(** * financial_analyzer: metrics derivation, signal detection and the
      idempotent upsert store

    A shallow embedding of [src/database.py] and [src/main.py], with the
    Indicator Processor and the Signal Detector (whose modules,
    [processor.py] and [signals.py], are imported by [main.py] but are not
    part of the sources at hand) modelled from the written specification.

    Layout: the definitions come first (Python values and the runtime, the
    processor, the detector, the SQLite store, the pipeline), the theorems
    follow, one module of facts per component. *)

From Stdlib Require Import ZArith QArith String Lia.
From stdpp Require Import base option list gmap strings pretty.

(* ================================================================== *)
(** * Part I: definitions                                              *)
(* ================================================================== *)

(** ** The Indicator Processor *)

Module Processor.

(** A calendar date, as its proleptic ordinal. *)
Definition Date := Z.

(** Modelled from the spec: the RawBar of section 3, one trading day of
    raw input; numeric fields may be absent. *)
Record RawBar := mkRawBar {
  rb_date : Date;
  rb_open : option Q;
  rb_high : option Q;
  rb_low : option Q;
  rb_close : option Q;
  rb_volume : option Z;
  rb_price_to_book : option Q;
  rb_bvps : option Q;
  rb_enterprise_value : option Q
}.

(** Modelled from the spec: the MetricRecord of section 3, every
    [RawBar] field plus the two averages. *)
Record MetricRecord := mkMetricRecord {
  mr_date : Date;
  mr_open : option Q;
  mr_high : option Q;
  mr_low : option Q;
  mr_close : option Q;
  mr_volume : option Z;
  mr_sma50 : option Q;
  mr_sma200 : option Q;
  mr_price_to_book : option Q;
  mr_bvps : option Q;
  mr_enterprise_value : option Q
}.

Definition sumQ (xs : list Q) : Q := foldr Qplus 0%Q xs.

Definition mean (xs : list Q) : Q :=
  (sumQ xs / inject_Z (Z.of_nat (length xs)))%Q.

(** Modelled from the spec: the average of one trailing window
    (section 4.1), undefined while the window is not full, and undefined
    as soon as one value in it is missing. *)
Definition window_mean (w : nat) (win : list (option Q)) : option Q :=
  if decide (length win < w)%nat then None
  else mean <$> mapM id win.

(** Modelled from the spec: [processor.py] is missing from the sources;
    this is the rolling pass of section 4.1. The values seen so far are
    kept in [seen]; position by position the window is the last [w] of
    them, the current value included. *)
Fixpoint rolling (w : nat) (seen xs : list (option Q)) : list (option Q) :=
  match xs with
  | [] => []
  | x :: rest =>
      let seen' := seen ++ [x] in
      window_mean w (drop (length seen' - w) seen') :: rolling w seen' rest
  end.

Definition sma (w : nat) (xs : list (option Q)) : list (option Q) :=
  rolling w [] xs.

Definition enrich (bar : RawBar) (avg : option Q * option Q) : MetricRecord :=
  {| mr_date := rb_date bar;
     mr_open := rb_open bar;
     mr_high := rb_high bar;
     mr_low := rb_low bar;
     mr_close := rb_close bar;
     mr_volume := rb_volume bar;
     mr_sma50 := avg.1;
     mr_sma200 := avg.2;
     mr_price_to_book := rb_price_to_book bar;
     mr_bvps := rb_bvps bar;
     mr_enterprise_value := rb_enterprise_value bar |}.

(** Modelled from the spec: [process_data] of the missing
    [processor.py], as the contract [process] of section 4.1: the
    fundamentals pass through, [sma50] and [sma200] are the 50- and
    200-record trailing means of [close]. *)
Definition process (raw_series : list RawBar) : list MetricRecord :=
  let closes := rb_close <$> raw_series in
  zip_with enrich raw_series (zip (sma 50 closes) (sma 200 closes)).

End Processor.

(** ** The Signal Detector *)

Module Signals.
Import Processor.

Definition both_defined (r : MetricRecord) : option (Q * Q) :=
  s ← mr_sma50 r; l ← mr_sma200 r; Some (s, l).

(** Modelled from the spec: the golden cross of section 4.2 between two
    consecutive records: the short average goes from at-or-below to
    strictly above the long one. An index
    where an average is undefined on either side is not eligible.
    [negb (Qle_bool a b)] is the strict [b < a]. *)
Definition is_golden (prev cur : MetricRecord) : bool :=
  match both_defined prev, both_defined cur with
  | Some (s0, l0), Some (s1, l1) =>
      Qle_bool s0 l0 && negb (Qle_bool s1 l1)
  | _, _ => false
  end.

(** Modelled from the spec: the death cross of section 4.2, the mirror
    condition. *)
Definition is_death (prev cur : MetricRecord) : bool :=
  match both_defined prev, both_defined cur with
  | Some (s0, l0), Some (s1, l1) =>
      Qle_bool l0 s0 && negb (Qle_bool l1 s1)
  | _, _ => false
  end.

(** The dates of the records that complete a transition, scanning the
    consecutive pairs of the series in order. *)
Fixpoint transitions (test : MetricRecord → MetricRecord → bool)
    (prev : MetricRecord) (rest : list MetricRecord) : list Date :=
  match rest with
  | [] => []
  | cur :: rest' =>
      (if test prev cur then [mr_date cur] else [])
        ++ transitions test cur rest'
  end.

Definition detect (test : MetricRecord → MetricRecord → bool)
    (series : list MetricRecord) : list Date :=
  match series with
  | [] => []
  | first :: rest => transitions test first rest
  end.

(** Modelled from the spec: [detect_golden_crossover] of the missing
    [signals.py], as section 4.2 states it. *)
Definition detect_golden_crossover : list MetricRecord → list Date :=
  detect is_golden.

(** Modelled from the spec: [detect_death_cross] of the missing
    [signals.py], as section 4.2 states it. *)
Definition detect_death_cross : list MetricRecord → list Date :=
  detect is_death.

(** The ordering invariant of a metric series (section 3): strictly
    ascending dates, hence no date twice. *)
Fixpoint ascending (series : list MetricRecord) : Prop :=
  match series with
  | [] => True
  | r :: rest => Forall (λ r', mr_date r < mr_date r')%Z rest ∧ ascending rest
  end.

End Signals.

(** ** Python values, dictionaries and data frames *)

Module Python.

····················

Please transcribe, exactly and with nothing added, the lines from the first line of the material above through the line that contains "Definition Date := Z.".

### WORKED SOLUTION:
(** * financial_analyzer: metrics derivation, signal detection and the
      idempotent upsert store

    A shallow embedding of [src/database.py] and [src/main.py], with the
    Indicator Processor and the Signal Detector (whose modules,
    [processor.py] and [signals.py], are imported by [main.py] but are not
    part of the sources at hand) modelled from the written specification.

    Layout: the definitions come first (Python values and the runtime, the
    processor, the detector, the SQLite store, the pipeline), the theorems
    follow, one module of facts per component. *)

From Stdlib Require Import ZArith QArith String Lia.
From stdpp Require Import base option list gmap strings pretty.

(* ================================================================== *)
(** * Part I: definitions                                              *)
(* ================================================================== *)

(** ** The Indicator Processor *)

Module Processor.

(** A calendar date, as its proleptic ordinal. *)
Definition Date := Z.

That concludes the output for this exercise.